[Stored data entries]

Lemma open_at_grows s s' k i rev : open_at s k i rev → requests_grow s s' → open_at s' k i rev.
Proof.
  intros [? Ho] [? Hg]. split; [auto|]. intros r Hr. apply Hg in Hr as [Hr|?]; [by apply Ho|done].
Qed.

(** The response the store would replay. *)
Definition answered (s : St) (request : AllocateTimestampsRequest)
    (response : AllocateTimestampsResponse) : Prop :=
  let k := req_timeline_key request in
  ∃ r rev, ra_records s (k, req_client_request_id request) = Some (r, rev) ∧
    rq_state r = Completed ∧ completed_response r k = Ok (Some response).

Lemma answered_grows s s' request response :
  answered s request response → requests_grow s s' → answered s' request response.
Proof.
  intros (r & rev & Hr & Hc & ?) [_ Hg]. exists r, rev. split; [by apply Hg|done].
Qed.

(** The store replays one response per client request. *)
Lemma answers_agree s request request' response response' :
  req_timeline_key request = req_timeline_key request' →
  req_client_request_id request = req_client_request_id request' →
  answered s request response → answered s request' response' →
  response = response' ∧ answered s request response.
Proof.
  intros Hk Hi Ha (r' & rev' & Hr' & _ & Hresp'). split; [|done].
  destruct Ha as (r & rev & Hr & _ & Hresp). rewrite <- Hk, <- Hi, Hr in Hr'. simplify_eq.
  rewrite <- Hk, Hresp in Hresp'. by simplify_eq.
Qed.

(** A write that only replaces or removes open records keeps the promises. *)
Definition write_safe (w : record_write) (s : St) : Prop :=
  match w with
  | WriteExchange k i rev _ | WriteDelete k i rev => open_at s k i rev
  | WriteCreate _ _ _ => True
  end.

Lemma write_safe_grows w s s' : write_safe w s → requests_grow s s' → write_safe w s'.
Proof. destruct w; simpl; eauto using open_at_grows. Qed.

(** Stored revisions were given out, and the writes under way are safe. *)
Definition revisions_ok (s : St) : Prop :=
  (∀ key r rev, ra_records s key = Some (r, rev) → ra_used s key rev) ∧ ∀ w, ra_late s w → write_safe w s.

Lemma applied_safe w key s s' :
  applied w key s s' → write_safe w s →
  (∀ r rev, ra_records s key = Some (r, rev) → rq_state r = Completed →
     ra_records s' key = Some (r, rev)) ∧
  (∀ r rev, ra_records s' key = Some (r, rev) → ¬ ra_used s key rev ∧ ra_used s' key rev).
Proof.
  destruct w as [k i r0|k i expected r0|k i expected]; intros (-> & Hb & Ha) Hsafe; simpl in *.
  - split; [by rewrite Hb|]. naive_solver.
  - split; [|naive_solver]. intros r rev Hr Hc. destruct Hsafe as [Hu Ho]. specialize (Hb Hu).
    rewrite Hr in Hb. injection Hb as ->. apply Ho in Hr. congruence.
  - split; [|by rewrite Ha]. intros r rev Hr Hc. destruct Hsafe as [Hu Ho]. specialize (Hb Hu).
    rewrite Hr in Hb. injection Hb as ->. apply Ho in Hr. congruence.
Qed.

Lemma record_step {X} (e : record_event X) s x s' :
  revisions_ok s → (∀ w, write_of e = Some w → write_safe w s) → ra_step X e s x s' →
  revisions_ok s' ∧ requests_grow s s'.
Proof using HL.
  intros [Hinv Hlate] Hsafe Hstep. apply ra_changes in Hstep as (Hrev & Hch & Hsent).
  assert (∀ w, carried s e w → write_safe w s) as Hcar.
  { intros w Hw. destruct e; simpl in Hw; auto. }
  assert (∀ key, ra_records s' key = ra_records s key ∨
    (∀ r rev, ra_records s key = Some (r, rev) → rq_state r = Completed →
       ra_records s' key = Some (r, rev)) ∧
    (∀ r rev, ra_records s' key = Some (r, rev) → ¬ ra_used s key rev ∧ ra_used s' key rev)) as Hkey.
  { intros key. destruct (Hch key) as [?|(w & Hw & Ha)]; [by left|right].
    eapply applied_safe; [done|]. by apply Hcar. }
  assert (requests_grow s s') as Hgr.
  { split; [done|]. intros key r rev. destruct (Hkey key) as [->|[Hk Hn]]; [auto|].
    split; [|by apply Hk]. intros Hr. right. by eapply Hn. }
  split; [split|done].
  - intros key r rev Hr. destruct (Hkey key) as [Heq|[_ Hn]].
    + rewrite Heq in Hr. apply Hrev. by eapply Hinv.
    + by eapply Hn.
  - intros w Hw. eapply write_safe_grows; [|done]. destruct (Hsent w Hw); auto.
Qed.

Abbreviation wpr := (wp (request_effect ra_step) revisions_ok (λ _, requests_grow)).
--
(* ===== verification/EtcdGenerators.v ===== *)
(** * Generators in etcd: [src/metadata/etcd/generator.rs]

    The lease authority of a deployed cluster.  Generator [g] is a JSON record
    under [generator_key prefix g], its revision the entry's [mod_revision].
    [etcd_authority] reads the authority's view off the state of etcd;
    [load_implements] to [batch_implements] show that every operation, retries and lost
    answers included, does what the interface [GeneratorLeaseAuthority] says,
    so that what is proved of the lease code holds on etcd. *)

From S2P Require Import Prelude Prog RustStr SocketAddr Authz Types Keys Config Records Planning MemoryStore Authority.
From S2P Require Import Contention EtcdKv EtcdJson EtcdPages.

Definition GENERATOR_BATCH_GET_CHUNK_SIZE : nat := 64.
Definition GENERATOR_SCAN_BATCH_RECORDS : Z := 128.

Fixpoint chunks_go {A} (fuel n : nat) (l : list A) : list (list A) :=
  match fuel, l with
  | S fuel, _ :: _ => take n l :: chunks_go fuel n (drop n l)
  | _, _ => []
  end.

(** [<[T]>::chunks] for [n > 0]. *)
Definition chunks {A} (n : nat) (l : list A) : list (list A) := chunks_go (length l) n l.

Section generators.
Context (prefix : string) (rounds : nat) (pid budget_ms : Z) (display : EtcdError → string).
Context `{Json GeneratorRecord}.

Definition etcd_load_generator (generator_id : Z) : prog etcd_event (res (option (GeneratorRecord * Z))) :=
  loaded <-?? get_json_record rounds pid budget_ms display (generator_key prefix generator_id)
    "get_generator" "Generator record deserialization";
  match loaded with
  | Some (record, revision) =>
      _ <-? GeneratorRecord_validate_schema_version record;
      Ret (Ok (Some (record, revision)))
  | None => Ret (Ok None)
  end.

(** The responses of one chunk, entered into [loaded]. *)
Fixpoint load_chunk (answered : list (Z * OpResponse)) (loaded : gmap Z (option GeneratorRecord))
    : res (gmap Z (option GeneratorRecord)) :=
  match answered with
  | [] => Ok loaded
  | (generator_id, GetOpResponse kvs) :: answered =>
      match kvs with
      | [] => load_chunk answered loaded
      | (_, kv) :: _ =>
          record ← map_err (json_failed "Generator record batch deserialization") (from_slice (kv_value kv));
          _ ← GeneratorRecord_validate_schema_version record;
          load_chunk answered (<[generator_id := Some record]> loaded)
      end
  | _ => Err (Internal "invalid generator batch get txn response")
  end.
* * *
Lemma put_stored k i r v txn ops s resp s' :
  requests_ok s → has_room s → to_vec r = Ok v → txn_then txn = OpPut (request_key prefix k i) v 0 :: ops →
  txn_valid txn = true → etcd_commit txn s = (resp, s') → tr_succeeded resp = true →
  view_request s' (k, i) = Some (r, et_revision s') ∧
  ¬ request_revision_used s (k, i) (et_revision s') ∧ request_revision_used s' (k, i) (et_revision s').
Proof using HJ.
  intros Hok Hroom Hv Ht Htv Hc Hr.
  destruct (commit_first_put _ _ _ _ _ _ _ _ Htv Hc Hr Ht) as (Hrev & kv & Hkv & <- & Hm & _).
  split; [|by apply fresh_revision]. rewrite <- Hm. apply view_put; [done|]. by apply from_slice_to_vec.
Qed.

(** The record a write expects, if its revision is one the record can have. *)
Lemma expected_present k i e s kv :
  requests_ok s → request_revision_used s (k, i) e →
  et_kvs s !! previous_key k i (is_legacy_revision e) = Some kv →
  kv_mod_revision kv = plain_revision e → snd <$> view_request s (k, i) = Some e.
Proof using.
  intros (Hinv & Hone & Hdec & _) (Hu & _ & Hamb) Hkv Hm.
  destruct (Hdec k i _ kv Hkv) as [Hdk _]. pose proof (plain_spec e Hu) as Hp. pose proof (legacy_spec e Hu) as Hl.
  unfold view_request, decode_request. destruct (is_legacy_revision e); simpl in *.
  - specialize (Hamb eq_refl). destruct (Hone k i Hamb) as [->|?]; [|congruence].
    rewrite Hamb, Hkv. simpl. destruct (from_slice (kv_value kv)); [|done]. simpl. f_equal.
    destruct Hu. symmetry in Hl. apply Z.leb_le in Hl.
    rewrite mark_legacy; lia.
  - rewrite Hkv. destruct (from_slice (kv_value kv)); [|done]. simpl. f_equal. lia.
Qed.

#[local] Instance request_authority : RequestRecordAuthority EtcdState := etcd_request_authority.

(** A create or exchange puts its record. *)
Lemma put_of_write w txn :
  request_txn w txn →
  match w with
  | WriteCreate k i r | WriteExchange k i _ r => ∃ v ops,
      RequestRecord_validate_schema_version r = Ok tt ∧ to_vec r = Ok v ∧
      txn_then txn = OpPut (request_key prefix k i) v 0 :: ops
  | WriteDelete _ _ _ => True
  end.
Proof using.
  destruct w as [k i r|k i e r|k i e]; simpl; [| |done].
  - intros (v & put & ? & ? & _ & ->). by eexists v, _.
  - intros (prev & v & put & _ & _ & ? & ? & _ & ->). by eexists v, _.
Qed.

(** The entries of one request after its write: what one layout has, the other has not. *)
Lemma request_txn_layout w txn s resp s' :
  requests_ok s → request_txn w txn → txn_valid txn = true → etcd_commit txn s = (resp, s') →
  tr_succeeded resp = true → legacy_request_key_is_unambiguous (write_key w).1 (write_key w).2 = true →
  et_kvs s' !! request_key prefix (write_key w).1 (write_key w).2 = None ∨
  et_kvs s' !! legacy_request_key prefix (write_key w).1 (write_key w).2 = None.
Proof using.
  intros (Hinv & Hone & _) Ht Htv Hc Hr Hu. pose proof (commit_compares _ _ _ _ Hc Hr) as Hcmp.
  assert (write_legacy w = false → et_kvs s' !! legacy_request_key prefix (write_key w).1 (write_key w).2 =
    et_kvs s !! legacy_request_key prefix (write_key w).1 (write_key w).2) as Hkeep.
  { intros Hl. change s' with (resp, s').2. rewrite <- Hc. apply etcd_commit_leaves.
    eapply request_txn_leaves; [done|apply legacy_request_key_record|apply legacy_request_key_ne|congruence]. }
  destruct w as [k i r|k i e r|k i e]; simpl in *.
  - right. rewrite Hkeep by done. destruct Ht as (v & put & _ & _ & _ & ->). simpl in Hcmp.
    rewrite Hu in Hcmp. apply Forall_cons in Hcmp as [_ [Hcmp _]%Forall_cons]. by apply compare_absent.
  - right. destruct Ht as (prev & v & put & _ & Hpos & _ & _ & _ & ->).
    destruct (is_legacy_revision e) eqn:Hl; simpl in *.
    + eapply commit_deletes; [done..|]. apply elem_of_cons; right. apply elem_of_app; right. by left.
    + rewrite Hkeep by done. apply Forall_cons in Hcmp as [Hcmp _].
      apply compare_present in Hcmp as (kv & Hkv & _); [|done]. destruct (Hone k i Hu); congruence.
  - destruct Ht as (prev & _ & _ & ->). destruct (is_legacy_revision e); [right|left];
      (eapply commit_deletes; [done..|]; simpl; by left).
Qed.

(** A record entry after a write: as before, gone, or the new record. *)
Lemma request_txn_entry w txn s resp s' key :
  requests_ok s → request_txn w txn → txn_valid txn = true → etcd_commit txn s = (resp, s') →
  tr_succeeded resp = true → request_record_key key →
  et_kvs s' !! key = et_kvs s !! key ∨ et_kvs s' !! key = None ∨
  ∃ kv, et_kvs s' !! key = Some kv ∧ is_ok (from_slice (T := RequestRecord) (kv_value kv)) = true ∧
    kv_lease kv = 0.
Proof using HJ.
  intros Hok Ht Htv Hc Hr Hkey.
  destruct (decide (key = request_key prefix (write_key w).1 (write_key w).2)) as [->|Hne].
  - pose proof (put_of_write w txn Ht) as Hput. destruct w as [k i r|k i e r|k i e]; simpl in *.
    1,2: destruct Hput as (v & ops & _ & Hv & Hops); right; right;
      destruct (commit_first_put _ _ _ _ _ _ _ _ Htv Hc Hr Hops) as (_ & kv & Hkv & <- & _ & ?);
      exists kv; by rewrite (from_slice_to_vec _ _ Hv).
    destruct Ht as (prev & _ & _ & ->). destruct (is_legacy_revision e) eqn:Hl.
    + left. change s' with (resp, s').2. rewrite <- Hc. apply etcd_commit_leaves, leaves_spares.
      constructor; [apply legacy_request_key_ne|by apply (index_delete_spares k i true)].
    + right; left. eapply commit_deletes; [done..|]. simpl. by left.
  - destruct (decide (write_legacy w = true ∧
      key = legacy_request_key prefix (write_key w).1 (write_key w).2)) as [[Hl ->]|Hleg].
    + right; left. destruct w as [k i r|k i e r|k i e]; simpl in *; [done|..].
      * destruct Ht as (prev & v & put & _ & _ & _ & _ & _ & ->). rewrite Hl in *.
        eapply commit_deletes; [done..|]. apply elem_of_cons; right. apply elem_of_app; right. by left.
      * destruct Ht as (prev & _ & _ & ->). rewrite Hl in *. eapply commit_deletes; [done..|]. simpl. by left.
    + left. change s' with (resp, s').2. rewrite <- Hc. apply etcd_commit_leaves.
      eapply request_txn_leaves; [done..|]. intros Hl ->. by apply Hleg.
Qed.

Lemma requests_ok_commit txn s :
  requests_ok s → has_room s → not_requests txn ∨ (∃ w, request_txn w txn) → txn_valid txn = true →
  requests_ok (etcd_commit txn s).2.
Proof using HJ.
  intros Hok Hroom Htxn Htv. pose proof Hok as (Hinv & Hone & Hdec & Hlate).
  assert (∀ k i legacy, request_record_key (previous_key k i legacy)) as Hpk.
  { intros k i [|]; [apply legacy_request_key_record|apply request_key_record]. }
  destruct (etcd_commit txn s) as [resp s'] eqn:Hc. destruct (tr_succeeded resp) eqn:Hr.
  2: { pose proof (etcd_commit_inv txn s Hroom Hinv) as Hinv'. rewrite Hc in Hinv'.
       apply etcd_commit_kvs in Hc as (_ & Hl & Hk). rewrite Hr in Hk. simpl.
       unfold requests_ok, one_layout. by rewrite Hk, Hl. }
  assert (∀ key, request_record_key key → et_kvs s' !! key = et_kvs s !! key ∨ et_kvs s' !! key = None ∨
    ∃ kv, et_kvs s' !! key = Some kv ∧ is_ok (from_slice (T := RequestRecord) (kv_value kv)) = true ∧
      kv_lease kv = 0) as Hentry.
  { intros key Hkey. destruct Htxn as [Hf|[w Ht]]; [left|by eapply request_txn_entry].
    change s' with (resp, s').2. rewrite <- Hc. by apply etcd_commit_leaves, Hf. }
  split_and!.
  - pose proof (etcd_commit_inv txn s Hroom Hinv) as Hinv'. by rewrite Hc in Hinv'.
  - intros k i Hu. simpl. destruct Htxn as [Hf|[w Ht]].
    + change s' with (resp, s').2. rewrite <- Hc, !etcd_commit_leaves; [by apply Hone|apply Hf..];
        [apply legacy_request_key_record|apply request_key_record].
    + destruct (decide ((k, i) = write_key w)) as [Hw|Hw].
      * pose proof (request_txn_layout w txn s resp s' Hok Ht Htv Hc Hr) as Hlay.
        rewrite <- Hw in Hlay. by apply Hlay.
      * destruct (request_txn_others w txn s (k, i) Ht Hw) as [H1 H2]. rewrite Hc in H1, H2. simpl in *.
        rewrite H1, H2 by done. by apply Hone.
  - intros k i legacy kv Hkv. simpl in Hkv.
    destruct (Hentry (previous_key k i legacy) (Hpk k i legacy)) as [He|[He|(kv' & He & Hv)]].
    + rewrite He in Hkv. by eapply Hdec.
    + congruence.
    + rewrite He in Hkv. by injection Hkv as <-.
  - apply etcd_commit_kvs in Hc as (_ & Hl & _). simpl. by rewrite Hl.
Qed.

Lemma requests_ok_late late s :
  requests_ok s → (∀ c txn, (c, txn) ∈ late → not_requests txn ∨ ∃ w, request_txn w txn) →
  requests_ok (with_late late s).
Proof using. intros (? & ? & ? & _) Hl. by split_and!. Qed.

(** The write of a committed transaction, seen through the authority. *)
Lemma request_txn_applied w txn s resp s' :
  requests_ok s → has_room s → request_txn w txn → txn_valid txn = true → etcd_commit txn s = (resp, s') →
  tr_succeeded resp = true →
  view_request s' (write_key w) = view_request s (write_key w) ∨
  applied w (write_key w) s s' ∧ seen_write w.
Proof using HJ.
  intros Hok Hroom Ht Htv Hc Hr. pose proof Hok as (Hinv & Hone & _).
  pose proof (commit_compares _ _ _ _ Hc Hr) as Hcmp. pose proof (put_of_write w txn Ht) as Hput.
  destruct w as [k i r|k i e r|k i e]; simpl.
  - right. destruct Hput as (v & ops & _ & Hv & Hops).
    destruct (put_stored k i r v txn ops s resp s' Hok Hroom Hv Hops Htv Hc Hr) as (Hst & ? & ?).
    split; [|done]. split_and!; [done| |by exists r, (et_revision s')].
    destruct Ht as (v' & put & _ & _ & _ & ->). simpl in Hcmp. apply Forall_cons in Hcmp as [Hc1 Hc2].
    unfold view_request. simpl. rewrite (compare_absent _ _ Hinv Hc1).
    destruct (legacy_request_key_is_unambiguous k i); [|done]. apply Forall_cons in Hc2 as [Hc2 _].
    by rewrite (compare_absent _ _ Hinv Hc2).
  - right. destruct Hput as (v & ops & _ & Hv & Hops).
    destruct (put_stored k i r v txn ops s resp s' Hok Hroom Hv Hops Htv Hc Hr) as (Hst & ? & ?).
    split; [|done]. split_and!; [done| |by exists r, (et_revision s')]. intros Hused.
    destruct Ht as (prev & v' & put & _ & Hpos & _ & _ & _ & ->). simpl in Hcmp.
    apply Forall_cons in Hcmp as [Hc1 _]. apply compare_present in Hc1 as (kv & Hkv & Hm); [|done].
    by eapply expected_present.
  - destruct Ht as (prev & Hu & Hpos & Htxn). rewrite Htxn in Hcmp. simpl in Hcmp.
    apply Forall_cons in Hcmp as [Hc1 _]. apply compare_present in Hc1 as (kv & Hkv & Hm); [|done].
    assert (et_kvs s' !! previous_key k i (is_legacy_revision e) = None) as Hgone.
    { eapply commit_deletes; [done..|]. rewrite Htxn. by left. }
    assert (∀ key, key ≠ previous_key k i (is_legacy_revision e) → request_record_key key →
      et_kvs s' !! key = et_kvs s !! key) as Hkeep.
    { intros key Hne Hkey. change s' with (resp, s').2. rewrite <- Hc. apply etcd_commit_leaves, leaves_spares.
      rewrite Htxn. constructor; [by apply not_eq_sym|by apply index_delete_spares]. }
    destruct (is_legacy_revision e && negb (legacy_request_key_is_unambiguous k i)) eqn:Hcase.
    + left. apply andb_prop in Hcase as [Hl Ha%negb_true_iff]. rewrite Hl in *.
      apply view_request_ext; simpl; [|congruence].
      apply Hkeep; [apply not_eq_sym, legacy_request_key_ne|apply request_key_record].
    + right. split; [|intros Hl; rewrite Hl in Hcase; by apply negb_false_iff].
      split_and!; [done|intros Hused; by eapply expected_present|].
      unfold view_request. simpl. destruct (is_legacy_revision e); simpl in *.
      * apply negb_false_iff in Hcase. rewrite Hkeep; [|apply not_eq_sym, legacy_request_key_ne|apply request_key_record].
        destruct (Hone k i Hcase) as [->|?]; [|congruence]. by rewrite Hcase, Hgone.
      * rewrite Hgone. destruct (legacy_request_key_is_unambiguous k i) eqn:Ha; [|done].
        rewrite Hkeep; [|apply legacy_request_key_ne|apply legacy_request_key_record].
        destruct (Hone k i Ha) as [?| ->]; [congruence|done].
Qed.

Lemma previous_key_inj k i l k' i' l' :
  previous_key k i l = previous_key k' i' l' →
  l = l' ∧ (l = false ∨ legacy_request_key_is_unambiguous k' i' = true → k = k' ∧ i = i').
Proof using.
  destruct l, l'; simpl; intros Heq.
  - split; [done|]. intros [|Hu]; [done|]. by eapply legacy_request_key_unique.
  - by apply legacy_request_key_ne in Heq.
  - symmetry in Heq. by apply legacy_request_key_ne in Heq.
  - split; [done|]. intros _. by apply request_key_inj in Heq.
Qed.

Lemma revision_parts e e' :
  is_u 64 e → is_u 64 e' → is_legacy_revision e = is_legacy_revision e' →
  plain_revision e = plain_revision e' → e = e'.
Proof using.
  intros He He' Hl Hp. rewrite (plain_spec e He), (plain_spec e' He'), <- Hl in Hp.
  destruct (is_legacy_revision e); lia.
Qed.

■ **Requirement**:
Where the data above reaches the line holding "exists kv; by", begin printing, and stop after the line holding "intros Hok Hroom Htxn". Each line must be reproduced exactly, with nothing else added.

■ **Response to the task**:
      exists kv; by rewrite (from_slice_to_vec _ _ Hv).
    destruct Ht as (prev & _ & _ & ->). destruct (is_legacy_revision e) eqn:Hl.
    + left. change s' with (resp, s').2. rewrite <- Hc. apply etcd_commit_leaves, leaves_spares.
      constructor; [apply legacy_request_key_ne|by apply (index_delete_spares k i true)].
    + right; left. eapply commit_deletes; [done..|]. simpl. by left.
  - destruct (decide (write_legacy w = true ∧
      key = legacy_request_key prefix (write_key w).1 (write_key w).2)) as [[Hl ->]|Hleg].
    + right; left. destruct w as [k i r|k i e r|k i e]; simpl in *; [done|..].
      * destruct Ht as (prev & v & put & _ & _ & _ & _ & _ & ->). rewrite Hl in *.
        eapply commit_deletes; [done..|]. apply elem_of_cons; right. apply elem_of_app; right. by left.
      * destruct Ht as (prev & _ & _ & ->). rewrite Hl in *. eapply commit_deletes; [done..|]. simpl. by left.
    + left. change s' with (resp, s').2. rewrite <- Hc. apply etcd_commit_leaves.
      eapply request_txn_leaves; [done..|]. intros Hl ->. by apply Hleg.
Qed.

Lemma requests_ok_commit txn s :
  requests_ok s → has_room s → not_requests txn ∨ (∃ w, request_txn w txn) → txn_valid txn = true →
  requests_ok (etcd_commit txn s).2.
Proof using HJ.
  intros Hok Hroom Htxn Htv. pose proof Hok as (Hinv & Hone & Hdec & Hlate).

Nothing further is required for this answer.